### Aim of the task
Print the lines that run from the line with "New.local_path_of w p = p." to the line with "rewrite replay_leaves; [rewrite", keeping both end lines, exactly as they appear in the entries below, and nothing else.

### Saved data entries
*** Begin section ***
(** * What a failed fetch leaves behind *)

Section NewFailure.

Variable net : network.
Variable encode_url : string -> string.

Local Abbreviation tmp_only p := (writes_only (fun q => q = p +:+ ".tmp")).

Lemma new_attempt_unfinished (url p : string) (n : nat) (w : world) :
  fst (New.attempt net encode_url url p n w) <> Returned true ->
  exists es,
    snd (New.attempt net encode_url url p n w) = extends w es
    /\ Forall (tmp_only p) es.
Proof.
  unfold New.attempt. cbv zeta. set (u := encode_url url).
  rewrite !perform_extends.
  assert (H0 : Forall (tmp_only p) [EvGet u]) by (repeat constructor).
  destruct (net_get net u n) as [e|status chunks broken].
  { intros _. exists [EvGet u]. split; [reflexivity|exact H0]. }
  destruct (status =? 404)%Z.
  { intros _. exists [EvGet u]. split; [reflexivity|exact H0]. }
  destruct (raises_for_status status).
  { intros _. exists [EvGet u]. split; [reflexivity|exact H0]. }
  rewrite unwritable_extends.
  destruct (unwritable w (p +:+ ".tmp")).
  { intros _. exists [EvGet u]. split; [reflexivity|exact H0]. }
  rewrite write_chunks_extends, !extends_app.
  assert (H1 : Forall (tmp_only p)
                 (([EvGet u] ++ [EvOpenW (p +:+ ".tmp")])
                  ++ write_events true (p +:+ ".tmp") chunks)).
  { apply Forall_app. split; [repeat constructor|].
    apply write_events_only. reflexivity. }
  destruct broken as [e|].
  { intros _. eexists. split; [reflexivity|exact H1]. }
  rewrite unwritable_extends.
  destruct (unwritable w p).
  { intros _. eexists. split; [reflexivity|exact H1]. }
  cbn [fst]. congruence.
Qed.

Lemma new_retry_unfinished (url p : string) (rem : nat) :
  forall (n : nat) (w : world),
  fst (New.retry net encode_url url p n rem w) = false ->
  exists es,
    snd (New.retry net encode_url url p n rem w) = extends w es
    /\ Forall (tmp_only p) es.
Proof.
  induction rem as [|k IH]; intros n w.
  { intros _. exists []. rewrite extends_nil. split; [reflexivity|constructor]. }
  cbn [New.retry].
  pose proof (new_attempt_unfinished url p n w) as Ha.
  destruct (New.attempt net encode_url url p n w) as [[ok|] w1];
    cbn [fst snd] in Ha |- *.
  - intros ->. apply Ha. discriminate.
  - destruct Ha as (ea & -> & Hea); [discriminate|].
    destruct (n <? New.MAX_RETRIES - 1)%nat.
    + intros Hf. rewrite perform_extends, extends_app in Hf |- *.
      destruct (IH _ _ Hf) as (er & -> & Her).
      rewrite extends_app. eexists. split; [reflexivity|].
      apply Forall_app. split; [|exact Her].
      apply Forall_app. split; [exact Hea|repeat constructor].
    + intros Hf. destruct (IH _ _ Hf) as (er & -> & Her).
      rewrite extends_app. eexists. split; [reflexivity|].
      apply Forall_app. split; assumption.
Qed.

Lemma new_download_unfinished (url local : string) (force : bool) (w : world) :
  let p := New.local_path_of w local in
  let r := New.download_file net encode_url url local force w in
  fst r = false ->
  exists es, snd r = extends w es /\ Forall (tmp_only p) es.
Proof.
  cbv zeta. unfold New.download_file.
  destruct (makedirs (Posix.dirname (Posix.normpath local)) w) as [w1|] eqn:Hmk.
  2: { intros _. exists []. rewrite extends_nil.
       split; [reflexivity|constructor]. }
  apply makedirs_events in Hmk. subst w1.
  set (pre := if Str.is_empty (Posix.dirname (Posix.normpath local))
              then [] else [EvMakedirs (Posix.dirname (Posix.normpath local))]).
  pose proof (new_probe_events net url force (extends w pre)) as Hp.
  destruct (New.probe net url force (extends w pre)) as [remote_size w2].
  cbn [snd] in Hp. subst w2. rewrite extends_app.
  set (pre2 := pre ++ (if force then [] else [EvHead url])).
  assert (H2 : Forall (tmp_only (New.local_path_of w local)) pre2).
  { unfold pre2, pre. destruct (Str.is_empty _), force; repeat constructor. }
  match goal with |- context [if ?c then (true, _) else _] => destruct c end.
  { discriminate. }
  intros Hf. destruct (new_retry_unfinished _ _ _ _ _ Hf) as (er & -> & Her).
  rewrite extends_app. eexists. split; [reflexivity|].
  apply Forall_app. split; assumption.
Qed.

End NewFailure.



(** * Further properties of [main] of [1model.new.py] *)

Section NewMainFacts.

Variable net : network.
Variable encode_url : string -> string.
Variable urljoin : string -> string -> string.
Variable json_loads : string -> option json.
Variable json_dumps : json -> string.
Variable TEMP_INDEX_JS_NAME : string.

Lemma remove_if_exists_gone (p : string) (w : world) :
  fs (remove_if_exists p w) !! p = None.
Proof.
  unfold remove_if_exists, path_exists.
  destruct (bool_decide (is_Some (fs w !! p))) eqn:E.
  - cbn. apply lookup_delete_eq.
  - apply bool_decide_eq_false in E.
    destruct (fs w !! p) eqn:El; [|reflexivity].
    exfalso. apply E. eauto.
Qed.

Lemma remove_if_exists_other (p q : string) (w : world) :
  q <> p -> fs (remove_if_exists p w) !! q = fs w !! q.
Proof.
  intros H. unfold remove_if_exists. destruct (path_exists w p); [|reflexivity].
  cbn. apply lookup_delete_ne. congruence.
Qed.

Lemma local_path_of_short (w : world) (p : string) :
  Posix.normpath p = p -> String.length p <= 250 ->
  New.local_path_of w p = p.
Proof.
  intros Hn Hl. unfold New.local_path_of. rewrite Hn.
  destruct (Nat.ltb_spec 250 (String.length p)); [lia|reflexivity].
Qed.

Lemma io_makedirs_fs (d : string) (w : world) :
  fs (snd (io_makedirs d w)) = fs w.
Proof.
  unfold io_makedirs. destruct (makedirs d w) as [w1|] eqn:E; [|reflexivity].
  apply makedirs_events in E. subst w1. cbn [snd fs extends].
  destruct (Str.is_empty d); reflexivity.
Qed.

End NewMainFacts.

(** X10: [main] of [1model.new.py] never leaves the temporary copy of the
    bootstrap script behind: if no file of that name was there at the
    start, none is there when [main] ends, whether it returns early, runs
    to the end or is stopped by an exception. *)
Theorem new_main_removes_temp (net : network) (encode_url : string -> string)
    (urljoin : string -> string -> string)
    (json_loads : string -> option json) (json_dumps : json -> string)
    (TEMP_INDEX_JS_NAME : string) (w : world) :
  Posix.normpath TEMP_INDEX_JS_NAME = TEMP_INDEX_JS_NAME ->
  String.length TEMP_INDEX_JS_NAME <= 250 ->
  fs w !! TEMP_INDEX_JS_NAME = None ->
  fs (snd (NewMain.main net encode_url urljoin json_loads json_dumps
             TEMP_INDEX_JS_NAME w)) !! TEMP_INDEX_JS_NAME = None.
Proof.
  intros Hnorm Hlen Habsent.
  unfold NewMain.main. unfold io_bind at 1.
  pose proof (io_makedirs_fs TARGET_SUBDIR w) as Hmk.
  destruct (io_makedirs TARGET_SUBDIR w) as [[[]|] w1]; cbn [snd] in Hmk.
  2: { cbn [snd]. rewrite Hmk. exact Habsent. }
  unfold io_bind at 1. unfold NewMain.download_file at 1, io_total.
  pose proof (new_download_unfinished net encode_url INDEX_JS_URL
                TEMP_INDEX_JS_NAME true w1) as Hfail.
  cbv zeta in Hfail.
  rewrite (local_path_of_short w1 _ Hnorm Hlen) in Hfail.
  destruct (New.download_file net encode_url INDEX_JS_URL TEMP_INDEX_JS_NAME
              true w1) as [ok w2].
  destruct ok; cbn [negb fst snd] in *.
  - unfold io_finally.
    match goal with |- context [let '(r, w') := ?m w2 in _] =>
      destruct (m w2) as [r w3] end.
    cbn [snd]. apply remove_if_exists_gone.
  - destruct (Hfail eq_refl) as (es & -> & Hes).
    cbn [io_ret snd fs extends].
    rewrite replay_leaves; [rewrite Hmk; exact Habsent|].
    refine (writes_only_leaves _ TEMP_INDEX_JS_NAME es _ Hes).
    intros H. symmetry in H. exact (tmp_neq _ H).
Qed.

Lemma new_main_removes_temp_witness :
  fs (snd (NewMain.main net_flaky id (fun b r => b +:+ r) (fun _ => None)
             (fun _ => "{}") "index.temp.1700000000.js" empty_world))
    !! "index.temp.1700000000.js" = None.
Proof.
  apply (new_main_removes_temp net_flaky id (fun b r => b +:+ r)
           (fun _ => None) (fun _ => "{}") "index.temp.1700000000.js"
           empty_world).
  - reflexivity.
  - cbn. lia.
  - reflexivity.
Defined.

(** * Further properties of the manifest resolver *)

Section ResolverFacts.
*** End section ***
### Finished task
  New.local_path_of w p = p.
Proof.
  intros Hn Hl. unfold New.local_path_of. rewrite Hn.
  destruct (Nat.ltb_spec 250 (String.length p)); [lia|reflexivity].
Qed.

Lemma io_makedirs_fs (d : string) (w : world) :
  fs (snd (io_makedirs d w)) = fs w.
Proof.
  unfold io_makedirs. destruct (makedirs d w) as [w1|] eqn:E; [|reflexivity].
  apply makedirs_events in E. subst w1. cbn [snd fs extends].
  destruct (Str.is_empty d); reflexivity.
Qed.

End NewMainFacts.

(** X10: [main] of [1model.new.py] never leaves the temporary copy of the
    bootstrap script behind: if no file of that name was there at the
    start, none is there when [main] ends, whether it returns early, runs
    to the end or is stopped by an exception. *)
Theorem new_main_removes_temp (net : network) (encode_url : string -> string)
    (urljoin : string -> string -> string)
    (json_loads : string -> option json) (json_dumps : json -> string)
    (TEMP_INDEX_JS_NAME : string) (w : world) :
  Posix.normpath TEMP_INDEX_JS_NAME = TEMP_INDEX_JS_NAME ->
  String.length TEMP_INDEX_JS_NAME <= 250 ->
  fs w !! TEMP_INDEX_JS_NAME = None ->
  fs (snd (NewMain.main net encode_url urljoin json_loads json_dumps
             TEMP_INDEX_JS_NAME w)) !! TEMP_INDEX_JS_NAME = None.
Proof.
  intros Hnorm Hlen Habsent.
  unfold NewMain.main. unfold io_bind at 1.
  pose proof (io_makedirs_fs TARGET_SUBDIR w) as Hmk.
  destruct (io_makedirs TARGET_SUBDIR w) as [[[]|] w1]; cbn [snd] in Hmk.
  2: { cbn [snd]. rewrite Hmk. exact Habsent. }
  unfold io_bind at 1. unfold NewMain.download_file at 1, io_total.
  pose proof (new_download_unfinished net encode_url INDEX_JS_URL
                TEMP_INDEX_JS_NAME true w1) as Hfail.
  cbv zeta in Hfail.
  rewrite (local_path_of_short w1 _ Hnorm Hlen) in Hfail.
  destruct (New.download_file net encode_url INDEX_JS_URL TEMP_INDEX_JS_NAME
              true w1) as [ok w2].
  destruct ok; cbn [negb fst snd] in *.
  - unfold io_finally.
    match goal with |- context [let '(r, w') := ?m w2 in _] =>
      destruct (m w2) as [r w3] end.
    cbn [snd]. apply remove_if_exists_gone.
  - destruct (Hfail eq_refl) as (es & -> & Hes).
    cbn [io_ret snd fs extends].
    rewrite replay_leaves; [rewrite Hmk; exact Habsent|].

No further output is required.